- [Task objective] Starting at the first line of the records below, transcribe each line exactly, ending with the line that contains "replace (Num.ltb 0.25".

[Given information — start]

Lemma late_reach_left s s' :
  Seg.t_ (Seg.init s (square_start 1.775 + Turtle.left_v (square_turtle_at 1.775))%vec
                   square_v)
         (Seg.init s' (Vector.mk 1.85 (-2) 0 + (-1 * 0.5) *: square_v)%vec (Seg.v e1))
  = -0.25.
Proof.
  unfold square_turtle_at, square_start.
  rewrite t_cross by (plumb; lra). plumb. lra.
Qed.

Lemma late_reach_left_pipe s s' :
  Seg.t_ (Seg.init s
            (square_start 1.775 + 1.5 *: Turtle.left_v (square_turtle_at 1.775))%vec
            square_v)
         (Seg.init s' (Vector.mk 1.85 (-2) 0 + (-1 * 1.5) *: square_v)%vec (Seg.v e1))
  = -1.25.
Proof.
  unfold square_turtle_at, square_start.
  rewrite t_cross by (plumb; lra). plumb. lra.
Qed.

(** The two left checks find the second edge, and with it the advance
    already settled on: nothing changes. *)
Lemma late_left_obstacle pt0 s1 s2 s3 :
  exists pt1 s1' s2',
    forward_left_obstacle
      (square_engine 0 pt0 s1 s2 s3 (square_turtle_at 1.775) [square_start 1.775] 1)
      square_v (late_locals false) =
    Ok (square_engine 0 pt1 s1' s2' s3 (square_turtle_at 1.775)
                      [square_start 1.775] 1,
        late_locals false).
Proof.
  unfold forward_left_obstacle, late_locals, seek_length. state.
  change (Turtle.p (square_turtle_at 1.775)) with (square_start 1.775).
  rewrite late_reach_left.
  replace (Num.ltb (-0.25) 0) with true by (symmetry; apply ltb_true; lra).
  replace (1 - -0.25) with 1.25 by lra.
  match goal with
  | |- context [obstacle (square_engine 0 ?p ?a ?b ?c ?tu ?cs ?it)] =>
      destruct (late_hit_left 0 p a b c tu cs it s2) as [u Hu];
      rewrite (square_obstacle_at 1.775 p a b c cs it u Hu)
  end.
  cbn [bind].
  replace ((1.85 - 1.775) / 0.3) with 0.25 by lra.
  change (1 <? n_boundarys _)%Z with true.
  replace (Num.ltb 0.25 0.25) with false by (symmetry; apply ltb_false; lra).
  cbn [andb]. do 3 eexists. reflexivity.
Qed.
(** X7.  The heading list is empty exactly when there is no candidate.
    Levels are used from the top: a non-empty heading list has an H1
    heading, an H3 heading comes with an H2 heading. *)
Theorem heading_levels_from_the_top :
  forall (blocks : list Block) (body_size : Q),
  exists (hs : list Heading) (ti : option TitleInfo),
    identify_and_classify_headings blocks body_size = Ok (hs, ti)
    /\ (hs = [] <-> collect_candidates ti body_size blocks = [])
    /\ (hs <> [] -> exists h, In h hs /\ level h = "H1")
    /\ ((exists h, In h hs /\ level h = "H3") ->
        exists h, In h hs /\ level h = "H2").
Proof.
  intros blocks body_size.
  destruct (identify_and_classify_headings_total blocks body_size)
    as [hs [ti H]].
  exists hs, ti. split; [exact H|].
  apply identify_and_classify_headings_eq in H. destruct H as [_ Hhs].
  set (candidates := collect_candidates ti body_size blocks) in *.
  assert (Hin : forall h, In h hs <->
                          In h (leveled (candidate_sizes candidates) candidates))
    by (intros h; rewrite Hhs; apply sorted_In).
  assert (H1 : candidates <> [] -> exists h, In h hs /\ level h = "H1").
  { intros Hne.
    destruct (candidate_sizes candidates) as [|s1 rest] eqn:Es;
      [now apply candidate_sizes_nonempty in Hne|].
    destruct (level_has_heading candidates 0 s1) as [h [Hh Hl]];
      [now rewrite Es | lia |].
    rewrite Es in Hh. exists h. split; [now apply Hin | exact Hl]. }
  split; [|split].
  - split.
    + intros E. destruct candidates as [|c cs] eqn:Ec; [reflexivity|].
      destruct H1 as [h [Hh _]]; [discriminate|]. rewrite E in Hh. destruct Hh.
    + intros E. rewrite Hhs, E. reflexivity.
  - intros Hne. apply H1. intros E. apply Hne. rewrite Hhs, E. reflexivity.
  - intros [h [Hh Hl]]. apply Hin, In_leveled in Hh.
    destruct Hh as [b [_ [Hlv _]]]. rewrite Hl in Hlv.
    destruct (candidate_sizes candidates) as [|s1 [|s2 rest]] eqn:Es.
    + discriminate.
    + simpl in Hlv. destruct (Qeq_bool s1 (font_size b)); discriminate.
    + destruct (level_has_heading candidates 1 s2) as [h2 [Hh2 Hl2]];
        [now rewrite Es | lia |].
      rewrite Es in Hh2. exists h2. split; [now apply Hin | exact Hl2].
Qed.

[Given information — finish]

- [Answer space]
Lemma late_reach_left s s' :
  Seg.t_ (Seg.init s (square_start 1.775 + Turtle.left_v (square_turtle_at 1.775))%vec
                   square_v)
         (Seg.init s' (Vector.mk 1.85 (-2) 0 + (-1 * 0.5) *: square_v)%vec (Seg.v e1))
  = -0.25.
Proof.
  unfold square_turtle_at, square_start.
  rewrite t_cross by (plumb; lra). plumb. lra.
Qed.

Lemma late_reach_left_pipe s s' :
  Seg.t_ (Seg.init s
            (square_start 1.775 + 1.5 *: Turtle.left_v (square_turtle_at 1.775))%vec
            square_v)
         (Seg.init s' (Vector.mk 1.85 (-2) 0 + (-1 * 1.5) *: square_v)%vec (Seg.v e1))
  = -1.25.
Proof.
  unfold square_turtle_at, square_start.
  rewrite t_cross by (plumb; lra). plumb. lra.
Qed.

(** The two left checks find the second edge, and with it the advance
    already settled on: nothing changes. *)
Lemma late_left_obstacle pt0 s1 s2 s3 :
  exists pt1 s1' s2',
    forward_left_obstacle
      (square_engine 0 pt0 s1 s2 s3 (square_turtle_at 1.775) [square_start 1.775] 1)
      square_v (late_locals false) =
    Ok (square_engine 0 pt1 s1' s2' s3 (square_turtle_at 1.775)
                      [square_start 1.775] 1,
        late_locals false).
Proof.
  unfold forward_left_obstacle, late_locals, seek_length. state.
  change (Turtle.p (square_turtle_at 1.775)) with (square_start 1.775).
  rewrite late_reach_left.
  replace (Num.ltb (-0.25) 0) with true by (symmetry; apply ltb_true; lra).
  replace (1 - -0.25) with 1.25 by lra.
  match goal with
  | |- context [obstacle (square_engine 0 ?p ?a ?b ?c ?tu ?cs ?it)] =>
      destruct (late_hit_left 0 p a b c tu cs it s2) as [u Hu];
      rewrite (square_obstacle_at 1.775 p a b c cs it u Hu)
  end.
  cbn [bind].
  replace ((1.85 - 1.775) / 0.3) with 0.25 by lra.
  change (1 <? n_boundarys _)%Z with true.
  replace (Num.ltb 0.25 0.25) with false by (symmetry; apply ltb_false; lra).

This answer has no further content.